07 - Statistical Functions

Notes

These functions ignore NA values for now. Adjustments for handling NA values are covered in a separate vignette.
R already provides efficient versions of the functions covered here. This is just to illustrate how to use C++ code.
The explanations and equations used for the functions are taken from Diez et al. (2015) and Hansen (2022). Some examples were adapted from Vaughan, Hester, and Francois (2024).

Sum

For a vector of \(n\) elements \(x_1, x_2, \ldots, x_n\), the sum is calculated as:

\[ \sum_{i=1}^{n} x_i = x_1 + x_2 + \ldots + x_n \]

The following C++ function calculates the sum of a vector’s elements:

[[cpp4r::register]]
double sum_cpp(doubles x) {
  int n = x.size();
  double total = 0;
  for(int i = 0; i < n; ++i) {
    total += x[i];
  }
  return total;
}

Its R equivalent is:

sum_r <- function(x) {
  total <- 0
  for (i in seq_along(x)) {
    total <- total + x[i]
  }
  total
}

Document the functions and update the package as in the previous vignettes.

To test the functions, you can run the following benchmark code in the R console:

# install.packages("bench")
library(bench)

set.seed(123) # for reproducibility
x <- runif(1e3) # 1,000,000 elements

sum(x)
sum_cpp(x)
sum_r(x)

mark(
  sum(x),
  sum_cpp(x),
  sum_r(x)
)

Arithmetic mean

The arithmetic mean of a vector of \(n\) elements \(x_1, x_2, \ldots, x_n\) is calculated as:

\[ \bar{x} = \frac{1}{n} \sum_{i=1}^{n} x_i \]

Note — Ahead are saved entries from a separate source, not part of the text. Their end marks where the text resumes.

(* ===== verification/Value.v ===== *)
(** * Value: the data model behind [#[derive(Deserialize)]]

    A parsed document is a tree; a repeated key of an object stays visible. The
    decoders below are what the derived implementations of the source's structs
    do with such a tree, given the attributes of their fields. *)

From S2P Require Import Prelude.
From stdpp Require Import prelude strings list.

Inductive value :=
  | VNull
  | VBool (b : bool)
  | VInt (z : Z)
  | VFloat (text : string)
  | VString (s : string)
  | VArray (l : list value)
  | VObject (fields : list (string * value)).

Abbreviation decoder A := (value → option A).

(** The [serde_json] and [toml] parsers, up to the tree they build. *)
Class JsonParser := json_parse : string → option value.
Class TomlParser := toml_parse : string → option value.

Definition decode_string : decoder string := λ v,
  match v with VString s => Some s | _ => None end.
Definition decode_bool : decoder bool := λ v,
  match v with VBool b => Some b | _ => None end.
Definition decode_unsigned (modulus : Z) : decoder Z := λ v,
  match v with
  | VInt z => if bool_decide (0 ≤ z < modulus)%Z then Some z else None
  | _ => None
  end.
Definition decode_u32 : decoder Z := decode_unsigned u32_modulus.
Definition decode_u64 : decoder Z := decode_unsigned u64_modulus.
Definition decode_option {A} (dec : decoder A) : decoder (option A) := λ v,
  match v with VNull => Some None | v => Some <$> dec v end.
Definition decode_vec {A} (dec : decoder A) : decoder (list A) := λ v,
  match v with VArray l => mapM dec l | _ => None end.

(** One field of a struct, the [i]-th of those that are read: by name in an
    object, where it may occur once; by position in an array. [absent] and
    [absent_seq] are what the two forms give when it is not there. *)
Definition field {A} (v : value) (i : nat) (name : string) (absent absent_seq : option A)
    (dec : decoder A) : option A :=
  match v with
  | VObject kvs =>
      match filter (λ kv, kv.1 = name) kvs with
      | [] => absent
      | [kv] => dec kv.2
      | _ => None
      end
  | VArray l => match l !! i with Some x => dec x | None => absent_seq end
  | _ => None
  end.

(** A plain field; one of type [Option]; one with [#[serde(default = d)]]. *)
Definition required {A} (v : value) (i : nat) (name : string) (dec : decoder A) : option A :=
  field v i name None None dec.
Definition optional {A} (v : value) (i : nat) (name : string) (dec : decoder A)
    : option (option A) :=
  field v i name (Some None) None (decode_option dec).
Definition defaulted {A} (v : value) (i : nat) (name : string) (d : A) (dec : decoder A)
    : option A :=
  field v i name (Some d) (Some d) dec.

(** A struct of [n] fields is an object, or an array with nothing left over. *)
Definition as_struct (n : nat) (v : value) : option value :=
  match v with
  | VObject _ => Some v
  | VArray l => if bool_decide (length l ≤ n) then Some v else None
  | _ => None
  end.

(** ** Lemmas *)

(** The value a key has in an object where it occurs at most once. *)
Definition only_value (kvs : list (string * value)) (name : string) (v : option value) : Prop :=
  filter (λ kv, kv.1 = name) kvs = match v with Some v => [(name, v)] | None => [] end.

Section field_facts.
Context {A : Type} (dec : decoder A) (kvs : list (string * value)) (i : nat) (name : string).

Lemma required_object v :
  only_value kvs name v → required (VObject kvs) i name dec = v ≫= dec.
Proof. unfold only_value, required, field. intros ->. by destruct v. Qed.

Lemma optional_object v :
  only_value kvs name v →
  optional (VObject kvs) i name dec =
    match v with Some v => decode_option dec v | None => Some None end.
Proof. unfold only_value, optional, field. intros ->. by destruct v. Qed.

Lemma defaulted_object d v :
  only_value kvs name v →
  defaulted (VObject kvs) i name d dec = match v with Some v => dec v | None => Some d end.
Proof. unfold only_value, defaulted, field. intros ->. by destruct v. Qed.

(** A field that occurs twice makes the whole document an error. *)
Lemma field_repeated absent absent_seq kv1 kv2 rest :
  filter (λ kv, kv.1 = name) kvs = kv1 :: kv2 :: rest →
  field (VObject kvs) i name absent absent_seq dec = None.
Proof. unfold field. by intros ->. Qed.
End field_facts.

Lemma mapM_encode {A} (dec : decoder A) (enc : A → value) (l : list A) :
  (∀ a, dec (enc a) = Some a) → mapM dec (enc <$> l) = Some l.
Proof.
  intros He. apply mapM_Some_2. induction l as [|a l IH]; simpl; by constructor.
Qed.

(** Every value a field decodes to satisfies what its decoder guarantees. *)
Lemma field_decoded {A} (P : A → Prop) v i name absent absent_seq (dec : decoder A) a :
  (∀ v a, dec v = Some a → P a) → (∀ a, absent = Some a → P a) →
  (∀ a, absent_seq = Some a → P a) → field v i name absent absent_seq dec = Some a → P a.
Proof.
  intros Hdec Ha Hs. unfold field. destruct v as [| | | | |l|kvs]; try done.
  - destruct (l !! i) as [v|]; [by apply Hdec|by apply Hs].
  - destruct (filter _ kvs) as [|kv [|? ?]]; [by apply Ha|by apply Hdec|done].
Qed.

Lemma decoded_u64 v z : decode_u64 v = Some z → is_u64 z.
Proof.
  unfold decode_u64, decode_unsigned. destruct v; try done. case_bool_decide; [|done].
  by intros [= <-].
Qed.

The following C++ function calculates the mean of a vector’s elements:

[[cpp4r::register]]
double mean_cpp(doubles x) {
  int n = x.size();
  double y = 0;

  for(int i = 0; i < n; ++i) {
    y += x[i];
  }
  return y / n;
}

Its R equivalent would be:

mean_r <- function(x) {
  sum_r(x) / length(x)
}

Document the functions and update the package as in the previous vignettes.

To test the functions, you can run the following benchmark code in the R console:

mean(x)
mean_cpp(x)
mean_r(x)

mark(
  mean(x),
  mean_cpp(x),
  mean_r(x)
)

Variance

The variance of a vector of \(n\) elements \(x_1, x_2, \ldots, x_n\) is calculated as:

\[ \text{Var}(x) = \frac{1}{n-1} \sum_{i=1}^{n} (x_i - \bar{x})^2 \]

The following C++ function calculates the variance of a vector’s elements:

[[cpp4r::register]]
double var_cpp(doubles x) {
  int n = x.size();
  double y1 = 0, y2 = 0;

  for(int i = 0; i < n; ++i) {
    y1 += x[i];
    y2 += pow(x[i], 2.0);
  }
  return (y2 - pow(y1, 2.0) / n) / (n - 1);
}

Its R equivalent would be:

var_r <- function(x) {
  mean_r((x - mean_r(x))^2)
}

Document the functions and update the package as in the previous vignettes.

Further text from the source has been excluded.